▸ Work task
Each line in the listing below that includes "then" should be counted; give the total and nothing more.

--------------------

(* ===== verification/Pktmbuf.v ===== *)
(** * Error codes and packet-buffer pools
      ([dpdk-net/src/api/error.rs], [dpdk-net/src/api/rte/pktmbuf.rs])

    The DPDK library state is the abstract type [rte]; the pool functions are
    the interface [RteMempool] with the documented laws [RteMempoolLaws].
    [app_mbufs] counts the buffers handed to the application and not yet
    given back: an allocation adds one, [rte_pktmbuf_free] removes one. *)

From stdpp Require Import base list.
From Stdlib Require Import ZArith Strings.Byte Lia.
From S2P Require Import Prelude Mbuf.

Local Open Scope Z_scope.

(** [nix::errno::Errno]: the two codes the sources name, and
    [Errno::from_raw]. *)
Inductive Errno := EINVAL | EALREADY | from_raw (num : Z).

#[export] Instance Errno_eq_dec : EqDecision Errno.
Proof. solve_decision. Defined.

(** [check_rte_success]; [errnum] is what [rust_get_rte_errno] returns. *)
Definition rte_errno_value (errnum : Z) : Errno := from_raw errnum.
Definition check_rte_success (errnum ret : Z) : Result unit Errno :=
  if ret <? 0 then Err (rte_errno_value errnum) else Ok tt.

(** [CString::new]: fails on an interior NUL byte. *)
Definition CString_new (s : list byte) : option (list byte) :=
  if decide (x00 ∈ s) then None else Some s.

Class RteMempool := {
  rte : Type;
  pool_ptr : Type;
  rust_get_rte_errno : rte -> Z;
  rte_pktmbuf_pool_create : list byte -> Z -> Z -> Z -> Z -> Z -> rte -> option pool_ptr * rte;
  rte_mempool_lookup : list byte -> rte -> option pool_ptr * rte;
  rte_mempool_free : pool_ptr -> rte -> rte;
  rte_mempool_avail_count : pool_ptr -> rte -> Z;
  rte_pktmbuf_data_room_size : pool_ptr -> rte -> Z;
  rte_pktmbuf_alloc : pool_ptr -> rte -> option rte_mbuf * rte;
  rte_pktmbuf_free : rte_mbuf -> rte -> rte;
  app_mbufs : rte -> Z
}.

(** An allocated buffer is reset and has the pool's data room; buffers are
    accounted for; allocation and release leave the pool's geometry alone. *)
Class RteMempoolLaws `{PktMbuf} `{RteMempool} : Prop := {
  pool_mbuf_laws :: PktMbufLaws;
  alloc_some : forall p w m w', rte_pktmbuf_alloc p w = (Some m, w') ->
    mbuf_wf m /\ m_data_len m = 0 /\
    data_off m = Z.min RTE_PKTMBUF_HEADROOM (buf_len m) /\
    buf_len m = rte_pktmbuf_data_room_size p w /\
    app_mbufs w' = app_mbufs w + 1;
  alloc_none : forall p w w', rte_pktmbuf_alloc p w = (None, w') -> app_mbufs w' = app_mbufs w;
  alloc_room : forall p q w, rte_pktmbuf_data_room_size q (rte_pktmbuf_alloc p w).2 =
    rte_pktmbuf_data_room_size q w;
  free_app : forall m w, app_mbufs (rte_pktmbuf_free m w) = app_mbufs w - 1;
  free_room : forall q m w, rte_pktmbuf_data_room_size q (rte_pktmbuf_free m w) =
    rte_pktmbuf_data_room_size q w
}.

Module Pktmbuf.
Section Config.
Context `{PktMbuf}.

(** [struct MemPoolConfig] and its builder. *)
Record MemPoolConfig := {
  num_mbufs : Z;
  cache_size : Z;
  priv_size : Z;
  data_room_size : Z;
  socket_id : Z
}.

Definition MemPoolConfig_default : MemPoolConfig := {|
  num_mbufs := 8191;
  cache_size := 256;
  priv_size := 0;
  (* RTE_MBUF_DEFAULT_DATAROOM as u16 + RTE_PKTMBUF_HEADROOM as u16 *)
  data_room_size := as_u16 RTE_MBUF_DEFAULT_DATAROOM + as_u16 RTE_PKTMBUF_HEADROOM;
  socket_id := -1
|}.

Definition MemPoolConfig_new : MemPoolConfig := MemPoolConfig_default.

Definition with_num_mbufs (n : Z) (c : MemPoolConfig) : MemPoolConfig := {|
  num_mbufs := n; cache_size := cache_size c; priv_size := priv_size c;
  data_room_size := data_room_size c; socket_id := socket_id c |}.
Definition with_cache_size (n : Z) (c : MemPoolConfig) : MemPoolConfig := {|
  num_mbufs := num_mbufs c; cache_size := n; priv_size := priv_size c;
  data_room_size := data_room_size c; socket_id := socket_id c |}.
Definition with_priv_size (n : Z) (c : MemPoolConfig) : MemPoolConfig := {|
  num_mbufs := num_mbufs c; cache_size := cache_size c; priv_size := n;
  data_room_size := data_room_size c; socket_id := socket_id c |}.
Definition with_data_room_size (n : Z) (c : MemPoolConfig) : MemPoolConfig := {|
  num_mbufs := num_mbufs c; cache_size := cache_size c; priv_size := priv_size c;
  data_room_size := n; socket_id := socket_id c |}.
Definition with_socket_id (n : Z) (c : MemPoolConfig) : MemPoolConfig := {|
  num_mbufs := num_mbufs c; cache_size := cache_size c; priv_size := priv_size c;
  data_room_size := data_room_size c; socket_id := n |}.

End Config.

Section Pool.
Context `{PktMbuf} `{RteMempool}.

(** [MemPool::create] *)
Definition create (name : list byte) (c : MemPoolConfig) (w : rte) : Result pool_ptr Errno * rte :=
  match CString_new name with
  | None => (Err EINVAL, w)
  | Some c_name =>
      let '(ptr, w') := rte_pktmbuf_pool_create c_name (num_mbufs c) (cache_size c)
                          (priv_size c) (data_room_size c) (socket_id c) w in
      (ok_or (from_raw (rust_get_rte_errno w')) ptr, w')
  end.

(** [MemPool::create_default] *)
Definition create_default (name : list byte) (n : Z) (w : rte) : Result pool_ptr Errno * rte :=
  create name (with_num_mbufs n MemPoolConfig_default) w.

(** [MemPool::lookup] *)
Definition lookup (name : list byte) (w : rte) : Result pool_ptr Errno * rte :=
  match CString_new name with
  | None => (Err EINVAL, w)
  | Some c_name =>
      let '(ptr, w') := rte_mempool_lookup c_name w in
      (ok_or (from_raw (rust_get_rte_errno w')) ptr, w')
  end.

(** [Mbuf::alloc] and [MemPool::try_alloc] / [MemPoolRef::try_alloc] *)
Definition alloc (p : pool_ptr) (w : rte) : option rte_mbuf * rte :=
  let '(ptr, w') := rte_pktmbuf_alloc p w in (Mbuf.from_raw ptr, w').
Definition try_alloc (p : pool_ptr) (w : rte) : option rte_mbuf * rte := alloc p w.

(** [Drop for Mbuf] and [Drop for MemPool] *)
Definition drop_mbuf (m : rte_mbuf) (w : rte) : rte := rte_pktmbuf_free m w.
Definition drop_pool (p : pool_ptr) (w : rte) : rte := rte_mempool_free p w.

(** The [while] loop of [fill_batch], with fuel for its iterations. *)
Fixpoint fill_loop (fuel cap : nat) (p : pool_ptr) (batch : list rte_mbuf) (count : nat) (w : rte)
    : option (nat * list rte_mbuf * rte) :=
  if (length batch <? cap)%nat then
    match fuel with
    | O => None
    | S fuel =>
        match try_alloc p w with
        | (Some m, w') => fill_loop fuel cap p (batch ++ [m]) (S count) w'
        | (None, w') => Some (count, batch, w')
        end
    end
  else Some (count, batch, w).

(** [fill_batch] on an [ArrayVec] of capacity [cap]: each round fills a slot,
    so [cap] rounds are enough. *)
Definition fill_batch (cap : nat) (p : pool_ptr) (batch : list rte_mbuf) (w : rte)
    : option (nat * list rte_mbuf * rte) :=
  fill_loop cap cap p batch 0 w.

End Pool.

Section Properties.
Context `{HL : RteMempoolLaws}.

(** A buffer fresh from a pool with data room [room]. *)
Definition fresh (room : Z) (m : rte_mbuf) : Prop :=
  mbuf_wf m /\ m_data_len m = 0 /\ data_off m = Z.min RTE_PKTMBUF_HEADROOM (buf_len m) /\ buf_len m = room.

Lemma try_alloc_some p w m w' : try_alloc p w = (Some m, w') ->
  fresh (rte_pktmbuf_data_room_size p w) m /\ app_mbufs w' = app_mbufs w + 1 /\
  rte_pktmbuf_data_room_size p w' = rte_pktmbuf_data_room_size p w.
Proof.
  unfold try_alloc, alloc, Mbuf.from_raw. destruct (rte_pktmbuf_alloc p w) as [o w1] eqn:E. intros [= -> ->].
  destruct (alloc_some _ _ _ _ E) as (? & ? & ? & ? & ?). split; [done|]. split; [done|].
  pose proof (alloc_room p p w) as Hr. by rewrite E in Hr.
Qed.

Lemma try_alloc_none p w w' : try_alloc p w = (None, w') -> app_mbufs w' = app_mbufs w.
Proof.
  unfold try_alloc, alloc, Mbuf.from_raw. destruct (rte_pktmbuf_alloc p w) as [o w1] eqn:E. intros [= -> ->]. by eapply alloc_none.
Qed.

Lemma fill_loop_spec fuel cap p batch count w :
  (cap <= fuel + length batch)%nat ->
  exists new w', fill_loop fuel cap p batch count w = Some ((count + length new)%nat, batch ++ new, w') /\
    app_mbufs w' = app_mbufs w + zlen new /\
    Forall (fresh (rte_pktmbuf_data_room_size p w)) new /\
    (length batch <= cap -> length (batch ++ new) <= cap)%nat /\
    ((cap <= length (batch ++ new))%nat \/ exists w0, try_alloc p w0 = (None, w')).
Proof.
  revert batch count w. induction fuel as [|fuel IH]; intros batch count w Hf; simpl;
    destruct (Nat.ltb_spec (length batch) cap) as [Hlt|Hge].
  - lia.
  - exists [], w. rewrite app_nil_r, Nat.add_0_r. unfold zlen. simpl. split_and!; auto; lia.
  - destruct (try_alloc p w) as [[m|] w1] eqn:Ea.
    + destruct (IH (batch ++ [m]) (S count) w1) as (new & w' & -> & Ha & Hw & Hl & Hend);
        [rewrite length_app; simpl; lia|].
      destruct (try_alloc_some _ _ _ _ Ea) as (Hm & Happ & Hroom). rewrite Hroom in *.
      rewrite <- app_assoc in *. simpl in *.
      exists (m :: new), w'. unfold zlen in *. simpl length in *.
      split_and!; [repeat f_equal; lia | lia | by constructor | | done].
      intros _. apply Hl. rewrite length_app. simpl. lia.
    + exists [], w1. rewrite app_nil_r, Nat.add_0_r. unfold zlen. simpl.
      pose proof (try_alloc_none _ _ _ Ea).
      split_and!; eauto; lia.
  - exists [], w. rewrite app_nil_r, Nat.add_0_r. unfold zlen. simpl. split_and!; auto; lia.
Qed.

(** [fill_batch] terminates, appends behind what the batch held, never
    exceeds the capacity, returns the number of buffers it added (all of them
    accounted to the caller), and stops early only because the pool had no
    buffer left. *)
Theorem fill_batch_correct cap p batch w (Hb : (length batch <= cap)%nat) :
  exists new w', fill_batch cap p batch w = Some (length new, batch ++ new, w') /\
    app_mbufs w' = app_mbufs w + zlen new /\
    (length (batch ++ new) <= cap)%nat /\
    (length (batch ++ new) = cap \/ exists w0, try_alloc p w0 = (None, w')).
Proof.
  destruct (fill_loop_spec cap cap p batch 0 w) as (new & w' & Hr & Ha & _ & Hl & Hend); [lia|].
  exists new, w'. specialize (Hl Hb). split_and!; [done | done | done |].
  destruct Hend; [left; lia | by right].
Qed.

End Properties.
End Pktmbuf.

--------------------

▸ Response area
3